We may deny your request for an amendment if it is not the form provided by us and does not include a reason to support the request. In addition, we may deny your request if you ask us to amend information that:

  • Was not created by us, unless the person or entity that created the information is no longer available to make the amendment;
  • Is not part of the health information kept by or for our services;
  • Is not part of the information which you would be permitted to inspect and copy; or
  • Is accurate and complete.

Any amendment we make to your health information will be disclosed to those with whom we disclose information as previously specified.

Right to an Accounting of Disclosures. You have the right to request a list (accounting) of any disclosures of your health information we have made, except for uses and disclosures for treatment, payment, and health care operations, as previously described.

To request this list of disclosures, you must submit your request on a form that we will provide to you. Your request must state a time period that may not be longer than six years and may not include dates before April 14, 2003. The first list of disclosures you request within a 12-month period will be free. For additional lists, we may charge you for the costs of providing the list. We will notify you of the cost involved and you may choose to withdraw or modify your request at that time before any costs are incurred. We will mail you a list of disclosures in paper form within 30 days of your request, or notify you if we are unable to supply the list within that time period and by what date we can supply the list; but this date should not exceed a total of 60 days from the date you made the request.

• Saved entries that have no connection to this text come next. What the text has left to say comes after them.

(** Every purchase makes at most two calls on the model, and it makes none
    exactly when the request has no body or its amount is not a positive
    integer. *)
Theorem purchase_makes_at_most_two_calls (e1 e2 : Env) (id : string)
    (body : Body) (st : Store) :
  (length (purchaseSweet e1 e2 id body st).2 <= 2)%nat
  /\ ((purchaseSweet e1 e2 id body st).2 = []
      <-> body = Undefined
          \/ exists q, requestedQuantity body = Some q
                       /\ forall a : Z, 1 <= a -> ~ (q == inject_Z a)%Q).
Proof.
  unfold purchaseSweet.
  destruct body as [|quantity]; cbn [requestedQuantity].
  { cbn. split; [lia|]. split; [left; reflexivity | reflexivity]. }
  set (q := default 1%Q quantity).
  destruct (invalidQuantity q) eqn:Hv.
  - cbn. split; [lia|]. split; [|reflexivity].
    intros _. right. exists q. split; [reflexivity|].
    intros a Ha Heq.
    rewrite (positive_integer_valid _ a Ha Heq) in Hv. discriminate Hv.
  - destruct (valid_amount_integer _ Hv) as [Ha Heq].
    assert (Hnot : ~ (Object quantity = Undefined
                      \/ exists q0, Some q = Some q0
                           /\ forall a : Z, 1 <= a -> ~ (q0 == inject_Z a)%Q)).
    { intros [H | (q0 & [= <-] & H)]; [discriminate H | exact (H _ Ha Heq)]. }
    destruct (Sweet_findOneAndUpdate e1 id _ st) as [[err| |sweet] st1]; cbn.
    + split; [lia|]. split; [discriminate | intros H; destruct (Hnot H)].
    + destruct (Sweet_findById e2 id st1); cbn;
        (split; [lia|]; split; [discriminate | intros H; destruct (Hnot H)]).
    + destruct (Document_save e2 _ st1) as [[err|saved] st2]; cbn;
        (split; [lia|]; split; [discriminate | intros H; destruct (Hnot H)]).
Qed.


(** ** Who may write *)

Lemma split_no_separator (s : string) :
  ~ In " "%char (list_ascii_of_string s) -> split " " s = [s].
Proof.
  induction s as [|c s IH]; [reflexivity|].
  cbn. intros Hno.
  destruct (Ascii.eqb_spec c " "%char) as [->|Hne]; [tauto|].
  rewrite IH by tauto. reflexivity.
Qed.

Lemma split_at_first_separator (x rest : string) :
  ~ In " "%char (list_ascii_of_string x) ->
  split " " (x ++ String " " rest) = x :: split " " rest.
Proof.
  induction x as [|c x IH]; [reflexivity|].
  intros Hno.
  change (String c x ++ String " " rest) with (String c (x ++ String " " rest)).
  cbn [split]. cbn in Hno.
  destruct (Ascii.eqb_spec c " "%char) as [->|Hne]; [tauto|].
  rewrite IH by tauto. reflexivity.
Qed.

(** The token that the middleware reads is the second word of the header:
    for a header made of a scheme that starts with Bearer, one space and a
    token without spaces, it is that token.  The scheme need not be exactly
    Bearer: any word that starts with it is accepted. *)
Theorem bearerToken_second_word (x t : string) :
  ~ In " "%char (list_ascii_of_string x) ->
  ~ In " "%char (list_ascii_of_string t) ->
  bearerToken (Some ("Bearer" ++ x ++ " " ++ t)) = Some t.
Proof.
  intros Hx Ht.
  assert (Hword : ~ In " "%char (list_ascii_of_string ("Bearer" ++ x))).
  { cbn. intros [H|[H|[H|[H|[H|[H|H]]]]]]; try discriminate H. exact (Hx H). }
  unfold bearerToken.
  change ("Bearer" ++ x ++ " " ++ t) with (("Bearer" ++ x) ++ String " " t).
  rewrite split_at_first_separator by assumption.
  rewrite split_no_separator by assumption.
  simpl.
  match goal with
  | |- context [String.prefix "" ?s] => destruct s; reflexivity
  end.
Qed.

Lemma bearerToken_second_word_witness :
  bearerToken (Some ("Bearer" ++ "" ++ " " ++ "admin-token")) = Some "admin-token".
Proof.
  apply (bearerToken_second_word "" "admin-token"); vm_compute; intuition discriminate.
Defined.

Example bearer_edge_cases :
  bearerToken None = None
  /\ bearerToken (Some "") = None
  /\ bearerToken (Some "Basic abc") = None
  /\ bearerToken (Some "bearer abc") = None
  /\ bearerToken (Some "Bearer") = None
  /\ bearerToken (Some "Bearer  abc") = Some ""
  /\ bearerToken (Some "Bearer abc def") = Some "abc"
  /\ bearerToken (Some "BearerX abc") = Some "abc".
Proof. repeat split; reflexivity. Qed.

Lemma falsy_token (token : string) :
  falsy (Some token) = false <-> token <> "".
Proof.
  destruct token; cbn; split; intros H; congruence.
Qed.

Lemma role_is_admin (u : User) :
  existsb (String.eqb (role u)) ["admin"] = true <-> role u = "admin".
Proof.
  cbn. rewrite orb_false_r. apply String.eqb_eq.
Qed.

Lemma adminOnly_cases (jwt_verify : string -> option string) (eAuth : Env)
    (users : gmap ObjectId User) (auth : option string)
    (handler : Store -> Reply * Store * list Access)
    (st st' : Store) (r : Reply) (log : list Access) :
  adminOnly jwt_verify eAuth users auth handler st = (r, st', log) ->
  (authenticatedAdmin jwt_verify users eAuth auth
   /\ exists id log', log = UserFindById id :: log' /\ handler st = (r, st', log'))
  \/ (~ authenticatedAdmin jwt_verify users eAuth auth
      /\ (code r = 401 \/ code r = 403) /\ ok r = false /\ st' = st
      /\ forall a, a ∈ log -> exists id, a = UserFindById id).
Proof.
  unfold adminOnly, protect.
  destruct (bearerToken auth) as [token|] eqn:Htok.
  2:{ cbn; intros [= <- <- <-]. right. repeat split; auto.
      - intros (t & i & o & u & H & _). congruence.
      - intros a Ha. inversion Ha. }
  destruct (falsy (Some token)) eqn:Hfalsy.
  { cbn; intros [= <- <- <-]. right. repeat split; auto.
    - intros (t & i & o & u & H & Hne & _).
      rewrite Htok in H; injection H as <-. apply falsy_token in Hne. congruence.
    - intros a Ha. inversion Ha. }
  apply falsy_token in Hfalsy.
  change (default "" (Some token)) with token.
  destruct (jwt_verify token) as [id|] eqn:Hver.
  2:{ cbn; intros [= <- <- <-]. right. repeat split; auto.
      - intros (t & i & o & u & H & _ & Hv & _).
        rewrite Htok in H; injection H as <-. congruence.
      - intros a Ha. inversion Ha. }
  assert (Hlog : forall a : Access, a ∈ [UserFindById id] -> exists i, a = UserFindById i).
  { intros a Ha. apply list_elem_of_singleton in Ha. eauto. }
  unfold User_findById.
  destruct (castObjectId id) as [oid|] eqn:Hc.
  2:{ cbn; intros [= <- <- <-]. right. repeat split; auto.
      intros (t & i & o & u & H & _ & Hv & Hc' & _).
      rewrite Htok in H; injection H as <-. congruence. }
  destruct (up eAuth) eqn:Hu.
  2:{ cbn; intros [= <- <- <-]. right. repeat split; auto.
      intros (t & i & o & u & _ & _ & _ & _ & Hu' & _). congruence. }
  destruct (users !! oid) as [u|] eqn:Huser.
  2:{ cbn; intros [= <- <- <-]. right. repeat split; auto.
      intros (t & i & o & u & H & _ & Hv & Hc' & _ & Hu' & _).
      rewrite Htok in H; injection H as <-. congruence. }
  unfold authorize.
  destruct (existsb (String.eqb (role u)) ["admin"]) eqn:Hrole.
  - apply role_is_admin in Hrole.
    destruct (handler st) as [[r0 st0] log0] eqn:Hh.
    cbn; intros [= <- <- <-]. left. split.
    + exists token, id, oid, u. auto 10.
    + exists id, log0. auto.
  - cbn; intros [= <- <- <-]. right. repeat split; auto.
    intros (t & i & o & u' & H & _ & Hv & Hc' & _ & Hu' & Hr).
    rewrite Htok in H; injection H as <-.
    assert (i = id) as -> by congruence.
    assert (o = oid) as -> by congruence.
    assert (u' = u) as -> by congruence.
    apply role_is_admin in Hr. congruence.
Qed.

(** The routes that create, update and delete a sweet are reached only by
    an authenticated admin: the request is either handed to the handler
    after one lookup of the user, or answered with 401 or 403 with the
    store unchanged and no call on the Sweet model. *)
Theorem admin_routes_are_guarded (jwt_verify : string -> option string)
    (eAuth e1 e2 : Env) (newId : ObjectId) (users : gmap ObjectId User)
    (auth : option string) (rt : Route) (st st' : Store) (r : Reply)
    (log : list Access) :
  adminRoute rt ->
  sweetRoutes jwt_verify eAuth e1 e2 newId users auth rt st = (r, st', log) ->
  (authenticatedAdmin jwt_verify users eAuth auth
   /\ exists id log',
        log = UserFindById id :: log' /\ adminHandler e1 newId rt st = (r, st', log'))
  \/ (~ authenticatedAdmin jwt_verify users eAuth auth
      /\ (code r = 401 \/ code r = 403) /\ ok r = false /\ st' = st
      /\ forall a, a ∈ log -> exists id, a = UserFindById id).
Proof.
  intros Hadmin Hrun.
  destruct rt as [|id|body|id body|id|id body]; try destruct Hadmin;
    exact (adminOnly_cases _ _ _ _ _ _ _ _ _ Hrun).
Qed.

Lemma admin_routes_are_guarded_witness :
  (authenticatedAdmin sampleVerify sampleUsers (online 0) (Some "Bearer user-token")
   /\ exists id log',
        [UserFindById userId] = UserFindById id :: log'
        /\ adminHandler (online 1) 7%N (DELETE_id sampleId) (shelf 5)
           = (reply (fail 403 ("User role 'user' is not authorized to access "
                               ++ "this route. Admin access required.")),
              shelf 5, log'))
  \/ (~ authenticatedAdmin sampleVerify sampleUsers (online 0)
          (Some "Bearer user-token")
      /\ (code (reply (fail 403 ("User role 'user' is not authorized to access "
                                 ++ "this route. Admin access required."))) = 401
          \/ code (reply (fail 403 ("User role 'user' is not authorized to access "
                                    ++ "this route. Admin access required."))) = 403)
      /\ ok (reply (fail 403 ("User role 'user' is not authorized to access "
                              ++ "this route. Admin access required."))) = false
      /\ shelf 5 = shelf 5
      /\ forall a, a ∈ [UserFindById userId] -> exists id, a = UserFindById id).
Proof.
  apply (admin_routes_are_guarded sampleVerify (online 0) (online 1) (online 2) 7%N
           sampleUsers (Some "Bearer user-token") (DELETE_id sampleId) (shelf 5)
           (shelf 5)
           (reply (fail 403 ("User role 'user' is not authorized to access "
                             ++ "this route. Admin access required.")))
           [UserFindById userId]).
  - exact I.
  - vm_compute. reflexivity.
Defined.

Example admin_deletes_and_user_does_not :
  (sweetRoutes sampleVerify (online 0) (online 1) (online 2) 7%N sampleUsers
     (Some "Bearer admin-token") (DELETE_id sampleId) (shelf 5)).1
  = (mkReply 200 true (Some "Sweet deleted successfully") None EmptyObject, ∅)
  /\ (sweetRoutes sampleVerify (online 0) (online 1) (online 2) 7%N sampleUsers
        None (DELETE_id sampleId) (shelf 5)).1
     = (reply (fail 401 "Not authorized to access this route. No token provided."),
        shelf 5).
Proof. vm_compute. split; reflexivity. Qed.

Right to Request Restrictions. You have the right to request a restriction or limitation on the health information we use or disclose about you for treatment, payment, or health care operations. You also have the right to request a limit on the health information we disclose about you to someone who is involved in your care or the payment for your care. While we will try to accommodate your request for restrictions, we are not required to do so if it is not feasible for us to ensure our compliance with law or we believe it will negatively impact the services we may provide you. If we do agree, we will comply with your request unless the information is needed to provide you emergency treatment or its disclosure is required by law. To request a restriction, you must make your request on a form that we will provide you. In your request, you must tell us what information you want to limit and to whom you want the limits to apply.

Right to Request Confidential Communications. You have the right to request that we communicate with you about health matters in a certain manner or at a certain location. For example, you can ask that we only contact you at work or at a certain phone number or mail address. During our intake process, we will ask you how you wish to receive communications about your health care or for any other instructions on notifying you about your health information. We will accommodate all reasonable requests.

Right to a Paper Copy of This Notice. You have the right to obtain a paper copy of this Notice at any time upon request, even if you have previously agreed to receive an electronic copy of the Notice.